Now rebadged as Alima, the startup is looking to move from its initial small production run to a much broader wide consumer launch. The Alima will refine the design of its hardware somewhat, but the eye-catching cylindrical tower perforated with holes designed functionally to collect air samples and aesthetically to look clean and fresh will remain the same.
Alima is designed to be a whole-home solution, with a single unit covering a house. Alima co-founder Jacques Touillon explained that it can provide accurate readings for a large, open-concept dwelling without the need to move it around, but also says that by flipping it upside down and right-side up again, you can prime it to measure another room, so that you can do spot checks even on broom closets, bathrooms or other enclosed spaces that might not be represented by a centrally placed unit.
Of course, Alima’s real value is in the data it collects, so presenting that information to users in a way that’s easy to understand is key. The Alima manages to do this with an app-based dashboard that lets you view readings from the sensor in easy-to-understand graphs and charts, complete with warnings and notices that prompt you to act if things are going wrong. It could suggest you open a window, or prescribe more drastic solutions like installing a professional air filter into your home’s air circulation system.
Touillon notes that the Alima is different from other air quality sensors because there will be an emphasis on developing predictive algorithms. The idea is that you can tell in advance when you’re going to experience hazardous air levels, and provide you with steps to prevent that from even happening at all.

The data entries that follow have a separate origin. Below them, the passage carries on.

Lemma canonical_loop_valid (s : string) : forall u : bool,
  all_ascii validHeaderFieldByte (canonical_loop u s)
  = all_ascii validHeaderFieldByte s.
Proof.
  induction s as [|c s IH]; intros u; [reflexivity|].
  change (canonical_loop u (String c s))
    with (String (canonical_step u c)
            (canonical_loop (Ascii.eqb (canonical_step u c) "-") s)).
  cbn [all_ascii]. rewrite (proj2 (canonical_step_facts u c)). now rewrite IH.
Qed.

Lemma CanonicalHeaderKey_idem (s : string) :
  CanonicalHeaderKey (CanonicalHeaderKey s) = CanonicalHeaderKey s.
Proof.
  unfold CanonicalHeaderKey.
  destruct (all_ascii validHeaderFieldByte s) eqn:Hv.
  - rewrite canonical_loop_valid, Hv. apply canonical_loop_idem.
  - now rewrite Hv.
Qed.

Lemma lookupSig_canonical (headers : Header) :
  lookupSig (canonical_header headers) = lookupSig headers.
Proof.
  induction headers as [|[k v] rest IH]; [reflexivity|].
  cbn [canonical_header map lookupSig fst snd]. rewrite CanonicalHeaderKey_idem.
  fold (canonical_header rest). now rewrite IH.
Qed.

(** X5: the validator sees header names only through their canonical form:
    canonicalising every key of the map first (as the HTTP server does when
    it parses a request) changes nothing in its run, so the header is found
    under any spelling of its letters' case. *)
Theorem validateHeaderSig_canonical (E : Env) (headers : Header) (body : bytes) :
  validateHeaderSig E (canonical_header headers) body
  = validateHeaderSig E headers body.
Proof.
  rewrite !validateHeaderSig_lookup. now rewrite lookupSig_canonical.
Qed.

(** X6: the validator does nothing but write to standard error, and at
    most two lines of it: it never touches the response, the decoder or
    the GitHub API. *)
Theorem validateHeaderSig_effects (E : Env) (headers : Header) (body : bytes) :
  Forall (fun e => is_stderr e = true) (trace (validateHeaderSig E headers body))
  /\ (List.length (trace (validateHeaderSig E headers body)) <= 2)%nat.
Proof.
  split.
  - apply Forall_forall. intros e He.
    assert (H := validateHeaderSig_only_stderr E headers body).
    rewrite forallb_forall in H. auto.
  - rewrite validateHeaderSig_lookup.
    destruct (lookupSig headers) as [v|]; [|simpl; lia].
    destruct (negb (Nat.eqb (List.length v) 1)); [simpl; lia|].
    unfold checkSignature.
    destruct (mac_Write (crypto E) (hmac_New (crypto E) (secretToken E)) body)
      as [m [n [e|]]]; [|simpl; lia].
    destruct (n <=? 0); simpl; lia.
Qed.

(** X7: [main] does not insist on a secret.  When
    [DOC_ENFORCER_SECRET_TOKEN] is not set the validator runs with the empty
    key, and accepts any body that comes with its HMAC-SHA1 under the empty
    key. *)
Theorem unset_secret_accepts_empty_key
  (getenv : string -> string) (world : Env) (headers : Header) (body : bytes) :
  crypto world = go_hmac_sha1 ->
  getenv "DOC_ENFORCER_SECRET_TOKEN" = EmptyString ->
  lookupSig headers = Some [githubSignature [] body] ->
  validateHeaderSig (main_config getenv world) headers body = ([], Done true).
Proof.
  intros Hc Hs Hl. apply validateHeaderSig_accepts; [exact Hc|].
  cbn [main_config secretToken]. now rewrite Hs.
Qed.

Lemma unset_secret_accepts_empty_key_witness :
  validateHeaderSig (main_config (fun _ => EmptyString) sampleEnv)
    [("X-Hub-Signature", ["sha1=3c0554d704afcb1c4c81196484ca38a8c4d5cb9e"])]
    (bytes_of_string "null") = ([], Done true).
Proof.
  apply (unset_secret_accepts_empty_key (fun _ => EmptyString) sampleEnv
           [("X-Hub-Signature", ["sha1=3c0554d704afcb1c4c81196484ca38a8c4d5cb9e"])]
           (bytes_of_string "null")).
  - reflexivity.
  - reflexivity.
  - vm_compute. reflexivity.
Defined.

(* ================================================================== *)
(** * More on the issue reopener *)
(* ================================================================== *)

(** X8: [reopenIssue] returns the first error among its two calls, nil when
    both succeed, and writes a line to standard error exactly when it
    returns an error. *)
Theorem reopenIssue_result (E : Env) (issue : option github.Issue) :
  outcome (reopenIssue E issue)
  = Done (match Issues_CreateComment E (githubAccessToken E) repoOwner repoName
                  (github.GetNumber issue) reminder with
          | Some err => Some err
          | None => Issues_Edit E (githubAccessToken E) repoOwner repoName
                      (github.GetNumber issue) "open"
          end)
  /\ (stderr_of (trace (reopenIssue E issue)) = [] <->
      outcome (reopenIssue E issue) = Done None).
Proof.
  unfold reopenIssue.
  destruct (Issues_CreateComment _ _ _ _ _ _) as [e|].
  - split; [reflexivity|]. split; discriminate.
  - destruct (Issues_Edit _ _ _ _ _ _) as [e|].
    + split; [reflexivity|]. split; discriminate.
    + split; [reflexivity|]. split; reflexivity.
Qed.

Also, it’s designed to be a way for everyone to work together collaboratively to improve their air quality experience.
“It’s a community device,” he said. “The community will be strong around the device, because your best practice will help me, and my best practice will help you, so that’s why we thought it’d be a good thing to do a crowdfunding campaign, to bring that community together.”
The Alima is launching on Kickstarter to drive that community interest. Pricing during the campaign for backers will be $199, and then going up to $249 for a single unit, and the retail price after that will be $299, Touillon says. Turning inside air into the next frontier for quantified self-measurement seems a likely area for potential growth, it’s just a question of whether Alima’s take is the right one.